(** * Backport tool: the cherry-pick engine and the commit-set resolver

    A shallow embedding of [assets/backport/github/github.go].

    The Go methods of [Client] talk to the hosting service through the
    go-github client.  Here every such request is a [Call]; a method is a
    program ([Prog]) that issues calls and continues with their replies,
    written in the order of the Go statements.  A model of the hosting
    service ([Remote], [handle]) answers the calls, so that a program can be
    run, its sequence of requests observed ([trace]) and every intermediate
    state of the repository inspected ([states]). *)

From Stdlib Require Import String List.
From stdpp Require Import gmap strings list fin_maps stringmap.

Open Scope string_scope.
Open Scope list_scope.
Open Scope stdpp_scope.

(** ** Data model (go-github structs; pointer fields are options) *)

(** [go_github.Tree]: only the hash is used by the tool. *)
Record Tree := { tree_SHA : option string }.

(** [go_github.Commit]: [Parents] is a slice of commits. *)
#[local] Unset Elimination Schemes.
Inductive Commit : Type :=
  mkCommit {
    SHA : option string;
    Message : option string;
    CTree : option Tree;
    Parents : list Commit
  }.
#[local] Set Elimination Schemes.

(** [go_github.RepositoryCommit], as returned by the listing, comparison and
    merge endpoints. *)
Record RepositoryCommit := { rc_SHA : option string }.

(** [go_github.Branch]. *)
Record Branch := {
  Name : option string;
  BCommit : option RepositoryCommit
}.

(** The nil-safe accessors of go-github. *)
Definition GetSHA (c : Commit) : string := default "" (SHA c).
Definition GetTree (c : Commit) : option Tree := CTree c.
Definition rc_GetSHA (rc : RepositoryCommit) : string := default "" (rc_SHA rc).

(** ** Outcomes of a Go call

    [Ok] is a nil error, [Err] a returned error, [Panic] a run-time panic
    (nil dereference, index out of range) that unwinds the caller. *)
Inductive error :=
| NotFound (msg : string)
| Errorf (msg : string)
| Conflict
| Unavailable.

Inductive result (A : Type) :=
| Ok (a : A)
| Err (e : error)
| Panic (why : string).
Arguments Ok {A} a.
Arguments Err {A} e.
Arguments Panic {A} why.

(** [trace.Wrap] keeps the error it wraps. *)
Definition Wrap (e : error) : error := e.

(** ** Requests to the hosting service *)

Inductive Call :=
| GetCommit (sha : string)
| CreateCommit (c : Commit)
| UpdateRef (ref sha : string) (force : bool)
| DeleteRef (ref : string)
| Merge (base head : string)
| CompareCommits (base head : string)
| ListCommits (sha : string) (page perPage : nat).

(** [Response.NextPage] is the only field of the response that is read. *)
Record Response := { NextPage : nat }.

Definition reply (c : Call) : Type :=
  match c with
  | GetCommit _ => Commit
  | CreateCommit _ => Commit
  | UpdateRef _ _ _ => unit
  | DeleteRef _ => unit
  | Merge _ _ => RepositoryCommit
  | CompareCommits _ _ => list RepositoryCommit
  | ListCommits _ _ _ => (list RepositoryCommit * Response)%type
  end.

(** A program issues a request and continues with its outcome. *)
Inductive Prog (A : Type) : Type :=
| Ret (a : A)
| Vis (c : Call) (k : result (reply c) -> Prog A).
Arguments Ret {A} a.
Arguments Vis {A} c k.

Fixpoint bind {A B} (p : Prog A) (f : A -> Prog B) : Prog B :=
  match p with
  | Ret a => f a
  | Vis c k => Vis c (fun r => bind (k r) f)
  end.

Definition call (c : Call) : Prog (result (reply c)) := Vis c Ret.

(** [x <- p ;; q]: the Go idiom
    [x, err := p; if err != nil { return ..., trace.Wrap(err) }; q]. *)
Definition andThen {A B} (p : Prog (result A)) (f : A -> Prog (result B))
  : Prog (result B) :=
  bind p (fun r =>
    match r with
    | Ok a => f a
    | Err e => Ret (Err (Wrap e))
    | Panic w => Ret (Panic w)
    end).

Notation "x <- p ;; q" := (andThen p (fun x => q))
  (at level 100, p at next level, right associativity).

(** Dereference of a pointer: nil panics. *)
Definition deref {A B} (o : option A) (f : A -> Prog (result B))
  : Prog (result B) :=
  match o with
  | Some a => f a
  | None => Ret (Panic "invalid memory address or nil pointer dereference")
  end.

(** ** The methods of [Client] *)

Definition perPage : nat := 100.
Definition branchRefPrefix : string := "refs/heads/".

Definition getCommit (sha : string) : Prog (result Commit) :=
  commit <- call (GetCommit sha) ;;
  Ret (Ok commit).

Definition createCommit (commitMessage : string) (tree : option Tree)
    (parent : Commit) : Prog (result string) :=
  commit <- call (CreateCommit
                    {| SHA := None; Message := Some commitMessage;
                       CTree := tree; Parents := [parent] |}) ;;
  Ret (Ok (GetSHA commit)).

Definition updateBranch (branchName sha : string) : Prog (result unit) :=
  let refName := branchRefPrefix +:+ branchName in
  _ <- call (UpdateRef refName sha true) ;;
  Ret (Ok tt).

Definition deleteBranch (branchName : string) : Prog (result unit) :=
  let refName := branchRefPrefix +:+ branchName in
  _ <- call (DeleteRef refName) ;;
  Ret (Ok tt).

Definition merge (base headCommitSHA : string) : Prog (result Commit) :=
  merge <- call (Merge base headCommitSHA) ;;
  mergeCommit <- getCommit (rc_GetSHA merge) ;;
  Ret (Ok mergeCommit).

Definition createSiblingCommit (branchName : string)
    (branchHeadCommit cherryParent : Commit) : Prog (result unit) :=
  let tree := GetTree branchHeadCommit in
  commitSHA <- createCommit "temp" tree cherryParent ;;
  _ <- updateBranch branchName commitSHA ;;
  Ret (Ok tt).

Definition cherryPickCommit (branchName : string)
    (cherryCommit headBranchCommit : Commit)
  : Prog (result (option Tree * string)) :=
  match Parents cherryCommit !! 0%nat with
  | None => Ret (Panic "index out of range [0] with length 0")
  | Some cherryParent =>
    _ <- createSiblingCommit branchName headBranchCommit cherryParent ;;
    deref (SHA cherryCommit) (fun cherrySHA =>
    merge <- merge branchName cherrySHA ;;
    let mergeTree := GetTree merge in
    deref (SHA headBranchCommit) (fun headSHA =>
    updatedCommit <- getCommit headSHA ;;
    deref (Message cherryCommit) (fun message =>
    sha <- createCommit message mergeTree updatedCommit ;;
    _ <- updateBranch branchName sha ;;
    Ret (Ok (mergeTree, sha)))))
  end.

(** The loop of [CherryPickCommitsOnBranch]; [headCommit] is the loop's
    variable, overwritten in place after every commit.  On an error the
    deferred [deleteBranch] runs (its own error is dropped) and the error is
    returned; a panic unwinds before any [defer] statement was reached. *)
Fixpoint pickCommits (branchName : string) (commits : list Commit)
    (headCommit : Commit) : Prog (result Commit) :=
  match commits with
  | [] => Ret (Ok headCommit)
  | cherryCommit :: rest =>
    bind (cherryPickCommit branchName cherryCommit headCommit) (fun r =>
      match r with
      | Ok (tree, sha) =>
        pickCommits branchName rest
          {| SHA := Some sha; Message := Message headCommit;
             CTree := tree; Parents := Parents headCommit |}
      | Err err =>
        bind (deleteBranch branchName) (fun _ => Ret (Err (Wrap err)))
      | Panic w => Ret (Panic w)
      end)
  end.

Definition CherryPickCommitsOnBranch (branch : Branch) (commits : list Commit)
  : Prog (result unit) :=
  match Name branch with
  | None => Ret (Err (NotFound "branch name does not exist."))
  | Some name =>
    deref (BCommit branch) (fun branchCommit =>
    match rc_SHA branchCommit with
    | None => Ret (Err (NotFound ("branch " +:+ name +:+ " HEAD does not exist.")))
    | Some headSHA =>
      headCommit <- getCommit headSHA ;;
      let branchName := name in
      _ <- pickCommits branchName commits headCommit ;;
      Ret (Ok tt)
    end)
  end.

(** The paging loop of [getBranchCommits].  The Go loop has no bound of its
    own (it ends when the service reports no next page); [fuel] bounds the
    number of pages requested, and [None] means the bound was reached. *)
Fixpoint listPages (fuel : nat) (branchName : string) (page : nat)
    (repoCommits : list RepositoryCommit)
  : Prog (option (result (list RepositoryCommit))) :=
  match fuel with
  | O => Ret None
  | S fuel' =>
    bind (call (ListCommits branchName page perPage)) (fun r =>
      match r with
      | Ok (currCommits, resp) =>
        let repoCommits := repoCommits ++ currCommits in
        if (NextPage resp =? 0)%nat then Ret (Some (Ok repoCommits))
        else listPages fuel' branchName (NextPage resp) repoCommits
      | Err err => Ret (Some (Err (Wrap err)))
      | Panic w => Ret (Some (Panic w))
      end)
  end.

Definition getBranchCommits (fuel : nat) (branchName : string)
  : Prog (option (result (list RepositoryCommit))) :=
  listPages fuel branchName 0 [].

Definition mergeCommitsUnsupported : error :=
  Errorf "merge commits are not supported.".

(** The inner and the outer [range] loop of [GetBranchCommits]; [commits] is
    the slice being appended to. *)
Fixpoint matchDiff (repoCommit : RepositoryCommit)
    (diffCommits : list RepositoryCommit) (commits : list Commit)
  : Prog (result (list Commit)) :=
  match diffCommits with
  | [] => Ret (Ok commits)
  | diffCommit :: rest =>
    if String.eqb (rc_GetSHA diffCommit) (rc_GetSHA repoCommit) then
      commit <- getCommit (rc_GetSHA repoCommit) ;;
      if negb (length (Parents commit) =? 1)%nat then
        Ret (Err mergeCommitsUnsupported)
      else matchDiff repoCommit rest (commits ++ [commit])
    else matchDiff repoCommit rest commits
  end.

#### [What is expected]
Starting at the first line of the data above, retype each line exactly until you reach the line containing "Definition GetTree (c", and include that line too.

#### [Task output]
(** * Backport tool: the cherry-pick engine and the commit-set resolver

    A shallow embedding of [assets/backport/github/github.go].

    The Go methods of [Client] talk to the hosting service through the
    go-github client.  Here every such request is a [Call]; a method is a
    program ([Prog]) that issues calls and continues with their replies,
    written in the order of the Go statements.  A model of the hosting
    service ([Remote], [handle]) answers the calls, so that a program can be
    run, its sequence of requests observed ([trace]) and every intermediate
    state of the repository inspected ([states]). *)

From Stdlib Require Import String List.
From stdpp Require Import gmap strings list fin_maps stringmap.

Open Scope string_scope.
Open Scope list_scope.
Open Scope stdpp_scope.

(** ** Data model (go-github structs; pointer fields are options) *)

(** [go_github.Tree]: only the hash is used by the tool. *)
Record Tree := { tree_SHA : option string }.

(** [go_github.Commit]: [Parents] is a slice of commits. *)
#[local] Unset Elimination Schemes.
Inductive Commit : Type :=
  mkCommit {
    SHA : option string;
    Message : option string;
    CTree : option Tree;
    Parents : list Commit
  }.
#[local] Set Elimination Schemes.

(** [go_github.RepositoryCommit], as returned by the listing, comparison and
    merge endpoints. *)
Record RepositoryCommit := { rc_SHA : option string }.

(** [go_github.Branch]. *)
Record Branch := {
  Name : option string;
  BCommit : option RepositoryCommit
}.

(** The nil-safe accessors of go-github. *)
Definition GetSHA (c : Commit) : string := default "" (SHA c).
Definition GetTree (c : Commit) : option Tree := CTree c.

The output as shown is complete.